Neuroactive steroids synthesized from the brain or peripheral sources are called neurosteroids. Beside their common nuclear effects, they are considered to be potent neuromodulators, acting rapidly mainly in a non-genomic manner, either through allosteric regulation of ionic channels, or through membrane-bound steroid receptors. In contrast to the situation in the adult, the neurotransmitter GABA is excitatory during development and plays a trophic role, in particular inducing calcium signals necessary for the regulation of excitability and neuronal maturation. We demonstrated that the primary metabolite of progesterone (Proges), allopregnanolone (Allo), evoked a robust Ca(2+) influx in foetal hypothalamic neurons and in postnatal supraoptic nucleus (SON) neurons. In the latter, this led to oxytocin and arginine vasopressin release. Interestingly, these responses were GABA(A) and oxytocin-receptor-dependent. Allo is a well-known positive allosteric modulator of GABA(A) receptors.
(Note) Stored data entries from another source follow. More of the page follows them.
(* ===== verification/Common.v ===== *)
(** * Shared parts of the key server ([crates/key-server/src/]{[errors.rs],
    [time.rs], [types.rs], [common.rs]}, [server.rs::validate_sdk_version_for_type])

    Error values and their HTTP responses, time arithmetic at its width,
    networks, and the validation of client SDK versions. *)

From Stdlib Require Import NArith Lia.
From S2P Require Import Prelude Primitives Ibe.

(** ** Build profile

    Arithmetic overflow panics in builds with overflow checks (the [dev]
    profile) and wraps in builds without (the [release] profile). *)
Class BuildProfile : Type := overflow_checks : bool.

Definition checked_arith `{BuildProfile} {E : Type} (width : N) (n : N) : outcome E N :=
  if (n <? 2 ^ width)%N then Ok n
  else if overflow_checks then Panic else Ok (n `mod` 2 ^ width)%N.

(** ** Errors *)
Inductive InternalError : Type :=
  | InvalidPTB (msg : string)
  | InvalidPackage
  | NoAccess (msg : string)
  | InvalidSignature
  | InvalidSessionSignature
  | InvalidCertificate
  | InvalidSDKType
  | InvalidSDKVersion
  | DeprecatedSDKVersion
  | MissingRequiredHeader (header : string)
  | InvalidParameter (msg : string)
  | InvalidMVRName
  | InvalidServiceId
  | UnsupportedPackageId
  | Failure (debug_msg : string).

#[export] Instance InternalError_eq_dec : EqDecision InternalError.
Proof. solve_decision. Defined.

Definition as_str (e : InternalError) : string :=
  match e with
  | InvalidPTB _ => "InvalidPTB"
  | InvalidPackage => "InvalidPackage"
  | NoAccess _ => "NoAccess"
  | InvalidCertificate => "InvalidCertificate"
  | InvalidSignature => "InvalidSignature"
  | InvalidSessionSignature => "InvalidSessionSignature"
  | InvalidSDKType => "InvalidSDKType"
  | InvalidSDKVersion => "InvalidSDKVersion"
  | DeprecatedSDKVersion => "DeprecatedSDKVersion"
  | MissingRequiredHeader _ => "MissingRequiredHeader"
  | InvalidParameter _ => "InvalidParameter"
  | InvalidMVRName => "InvalidMVRName"
  | InvalidServiceId => "InvalidServiceId"
  | UnsupportedPackageId => "UnsupportedPackageId"
  | Failure _ => "Failure"
  end.

Record ErrorResponse : Type := mkErrorResponse {
  er_error : string;
  er_message : string;
}.

Definition error_response (err : InternalError) : ErrorResponse :=
  let message :=
    match err with
    | InvalidPTB inner => "Invalid PTB: " +:+ inner
    | InvalidPackage => "Invalid package ID"
    | NoAccess inner => "Access denied: " +:+ inner
    | InvalidCertificate => "Invalid certificate time or ttl"
    | InvalidSignature => "Invalid user signature"
    | InvalidSDKType => "Invalid SDK type"
    | InvalidSDKVersion => "Invalid SDK version"
    | DeprecatedSDKVersion => "Deprecated SDK version"
    | MissingRequiredHeader inner => "Missing required header: " +:+ inner
    | InvalidSessionSignature => "Invalid session key signature"
    | InvalidParameter inner => "Invalid parameter to PTB: " +:+ inner
    | InvalidMVRName => "Invalid MVR name"
    | InvalidServiceId => "Invalid service ID"
    | UnsupportedPackageId => "Unsupported package ID"
    | Failure _ => "Internal server error, please try again later"
    end in
  mkErrorResponse (as_str err) message.

Inductive StatusCode : Type :=
  | OK | BAD_REQUEST | FORBIDDEN | UPGRADE_REQUIRED | SERVICE_UNAVAILABLE
  | INTERNAL_SERVER_ERROR | BAD_GATEWAY.

#[export] Instance StatusCode_eq_dec : EqDecision StatusCode.
Proof. solve_decision. Defined.

Definition status_of (r : ErrorResponse) : StatusCode :=
  let named (names : list string) := bool_decide (er_error r ∈ names) in
  if named ["InvalidPTB"; "InvalidPackage"; "NoAccess"; "InvalidCertificate";
         "InvalidSignature"; "InvalidSessionSignature"; "InvalidParameter";
         "InvalidMVRName"] then FORBIDDEN
  else if named ["InvalidSDKType"; "InvalidSDKVersion"; "InvalidServiceId";
              "UnsupportedPackageId"; "MissingRequiredHeader"] then BAD_REQUEST
  else if named ["DeprecatedSDKVersion"] then UPGRADE_REQUIRED
  else SERVICE_UNAVAILABLE.

Definition into_response (e : InternalError) : StatusCode * ErrorResponse :=
  let r := error_response e in (status_of r, r).

(** ** Time

    A [Duration] is a number of nanoseconds; timestamps are milliseconds. *)
Abbreviation Duration := N (only parsing).

Definition duration_from_millis (ms : N) : Duration := (ms * 1000000)%N.
Definition duration_from_secs (s : N) : Duration := (s * 1000000000)%N.

Definition duration_since (now offset : N) : N * bool :=
  if (offset <=? now)%N then ((now - offset)%N, true) else ((offset - now)%N, false).

Definition checked_duration_since (now offset : N) : option Duration :=
  match duration_since now offset with
  | (duration, true) => Some (duration_from_millis duration)
  | _ => None
  end.

(** The product is a [u16], computed before the cast to [u64]. *)
Definition from_mins `{BuildProfile} {E : Type} (mins : N) : outcome E Duration :=
  secs ← checked_arith 16 (mins * 60);
  Ok (duration_from_secs secs).

(** ** Networks *)
Inductive Network : Type :=
  | Devnet (seal_package : ObjectID)
  | Testnet
  | Mainnet.

#[export] Instance Network_eq_dec : EqDecision Network.
Proof. solve_decision. Defined.

Definition default_node_url (network : Network) : string :=
  match network with
  | Devnet _ => "https://fullnode.devnet.sui.io:443"
  | Testnet => "https://fullnode.testnet.sui.io:443"
  | Mainnet => "https://fullnode.mainnet.sui.io:443"
  end.

Definition ascii_lower (c : Ascii.ascii) : Ascii.ascii :=
  let n := Ascii.N_of_ascii c in
  if ((65 <=? n) && (n <=? 90))%N then Ascii.ascii_of_N (n + 32) else c.

(** [str::to_ascii_lowercase]. *)
Definition to_ascii_lowercase (s : string) : string :=
  String.string_of_list_ascii (ascii_lower <$> String.list_ascii_of_string s).

(** [seal_package_env] is the result of [decode_object_id("SEAL_PACKAGE")]. *)
Definition network_from_str (seal_package_env : outcome string ObjectID) (s : string) :
    outcome string Network :=
  let l := to_ascii_lowercase s in
  if bool_decide (l = "devnet") then
    seal_package ← expect_ok seal_package_env; Ok (Devnet seal_package)
  else if bool_decide (l = "testnet") then Ok Testnet
  else if bool_decide (l = "mainnet") then Ok Mainnet
  else Err ("Unknown network: " +:+ s).

(** The trait [NetworkConfig]. *)
Class NetworkConfig (C : Type) : Type := {
  network_of : C → Network;
  node_url_option : C → option string;
}.

Definition node_url `{NetworkConfig C} (c : C) : string :=
  default (default_node_url (network_of c)) (node_url_option c).

(** ** Client SDK versions *)
Definition HEADER_CLIENT_SDK_VERSION : string := "Client-Sdk-Version".

Inductive ClientSdkType : Type := Aggregator | TypeScript | Rust | Other.

Definition from_header (header_value : option string) : outcome InternalError ClientSdkType :=
  match header_value with
  | Some v =>
      if bool_decide (v = "aggregator") then Ok Aggregator
      else if bool_decide (v = "typescript") then Ok TypeScript
      else if bool_decide (v = "rust") then Ok Rust
      else Ok Other
  | None => Ok Other
  end.

Definition sdk_as_str (t : ClientSdkType) : string :=
  match t with
  | Aggregator => "aggregator" | TypeScript => "typescript" | Rust => "rust"
  | Other => "other"
  end.

(** The [semver] crate: parsing a version and matching a requirement. *)
Class SemVer : Type := {
  Version : Type;
  VersionReq : Type;
  version_parse : string → option Version;
  req_parse : string → option VersionReq;
  req_matches : VersionReq → Version → bool;
}.

Definition validate_sdk_version_for_type `{SemVer} (version_string : string)
    (sdk_type : ClientSdkType)
    (aggregator_requirement ts_requirement rust_requirement : VersionReq) :
    outcome InternalError unit :=
  version ← ok_or (version_parse version_string) InvalidSDKVersion;
  match (match sdk_type with
         | Aggregator => Some aggregator_requirement
         | TypeScript => Some ts_requirement
         | Rust => Some rust_requirement
         | Other => None
         end) with
  | None => Ok ()
  | Some requirement =>
      if negb (req_matches requirement version) then Err DeprecatedSDKVersion else Ok ()
  end.

(** ** Lemmas *)
Lemma from_mins_small `{BuildProfile} {E : Type} mins :
  (mins ≤ 1092)%N → from_mins (E := E) mins = Ok (mins * 60000000000)%N.
Proof.
  intros Hm. unfold from_mins, checked_arith.
  rewrite (proj2 (N.ltb_lt _ _)) by (change (2 ^ 16)%N with 65536%N; lia).
  unfold mbind, outcome_bind, duration_from_secs. f_equal. lia.
Qed.

(** ** Properties *)

(** The response to an error depends only on the information meant for
    the client: its status is [503] exactly for internal failures, the debug
    message of a failure never appears in the response, and responses to
    distinct errors other than failures differ. *)
Theorem error_responses (e e' : InternalError) :
  ((into_response e).1 = SERVICE_UNAVAILABLE ↔ ∃ s, e = Failure s) ∧
  (into_response e = into_response e' ↔
     e = e' ∨ ∃ s s', e = Failure s ∧ e' = Failure s') ∧
  ((into_response e).1 = UPGRADE_REQUIRED ↔ e = DeprecatedSDKVersion).
Proof.
  split_and!.
  - split; [|by intros [s ->]]. destruct e; vm_compute; eauto; discriminate.
  - split; [|by intros [->|(s & s' & -> & ->)]].
    intros Heq. apply (f_equal snd) in Heq. unfold into_response, error_response in Heq.
    cbn [snd] in Heq. injection Heq as Hname Hmsg.
    destruct e, e'; try discriminate Hname; eauto;
      left; f_equal; by repeat injection Hmsg as Hmsg.
  - split; [|by intros ->]. destruct e; vm_compute; done.
Qed.

(** C15: minutes to a duration, at the width the code computes at. Up to
    1092 minutes the result is exact; from 1093 minutes the product
    overflows: a build with overflow checks panics, and one without returns a
    shorter duration that is below 65536 seconds whatever the argument. *)
Theorem from_mins_width `{BuildProfile} (mins : N) :
  (mins < 2 ^ 16)%N →
  if (mins <=? 1092)%N
  then from_mins (E := InternalError) mins = Ok (duration_from_secs (mins * 60))
  else if overflow_checks then from_mins (E := InternalError) mins = Panic
  else ∃ d, from_mins (E := InternalError) mins = Ok d ∧
         (d < duration_from_secs 65536)%N ∧ (d < duration_from_secs (mins * 60))%N.
Proof.
  intros Hm. change (2 ^ 16)%N with 65536%N in Hm. destruct (N.leb_spec mins 1092) as [Hle|Hgt].
  - rewrite from_mins_small by done. unfold duration_from_secs. f_equal. lia.
  - unfold from_mins, checked_arith.
    rewrite (proj2 (N.ltb_ge _ _)) by (change (2 ^ 16)%N with 65536%N; lia).
    destruct overflow_checks; [done|]. eexists. split; [done|].
    unfold duration_from_secs. change (2 ^ 16)%N with 65536%N.
    pose proof (N.mod_upper_bound (mins * 60) 65536 ltac:(done)) as Hb.
    split; [apply N.mul_lt_mono_pos_r; [done|exact Hb]|].
    apply N.mul_lt_mono_pos_r; [done|].
    eapply N.lt_le_trans; [exact Hb|]. lia.
Qed.

Lemma from_mins_width_witness :
  from_mins (H := false) (E := InternalError) 1093 = Ok (duration_from_secs 44).
Proof.
  destruct (from_mins_width (H := false) 1093 ltac:(reflexivity)) as (d & Hd & _).
  transitivity (from_mins (H := false) (E := InternalError) 1093); [reflexivity|].
  rewrite Hd. revert Hd. vm_compute. by intros [= <-].
Defined.

(** Every text is a version, and every requirement matches; no overflow checks. *)
Module ToyCommon.
#[local] Instance semver : SemVer := {
  Version := string; VersionReq := string;
  version_parse s := Some s; req_parse s := Some s; req_matches _ _ := true;
}.

#[local] Instance profile : BuildProfile := false.
End ToyCommon.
It is noteworthy that two other steroids, Proges and 17-beta-estradiol, displayed the same effect on Ca(2+) and oxytocin release but to a lesser extent. Importantly, no effect was observed in adult neurons from the SON, or in neurohypophysial axon terminals, regardless of the stage. The molecular mechanisms of the neurosteroid actions are multifaceted and depend on the type of cells, and are thus extremely interesting and challenging. In the peripheral nervous system, Allo and Proges surprisingly inhibited the GABA-induced Ca(2+) increases in embryonic dorsal root ganglion neurons. We propose that this rapid, reversible and dose-dependent phenomenon (at very low concentrations) was mediated by membrane Proges receptors, since transcripts for a newly discovered receptor protein, 25-Dx, were detected in our model. Recently, novel families of membrane steroid receptors, activating intracellular-signalling pathways such as MAP kinases, have been identified and described. This opens new perspectives to understand the intracellular machinery involved in the interaction between neuropeptides and neurosteroids, two major regulators of hypothalamo-neurohypophysial system development.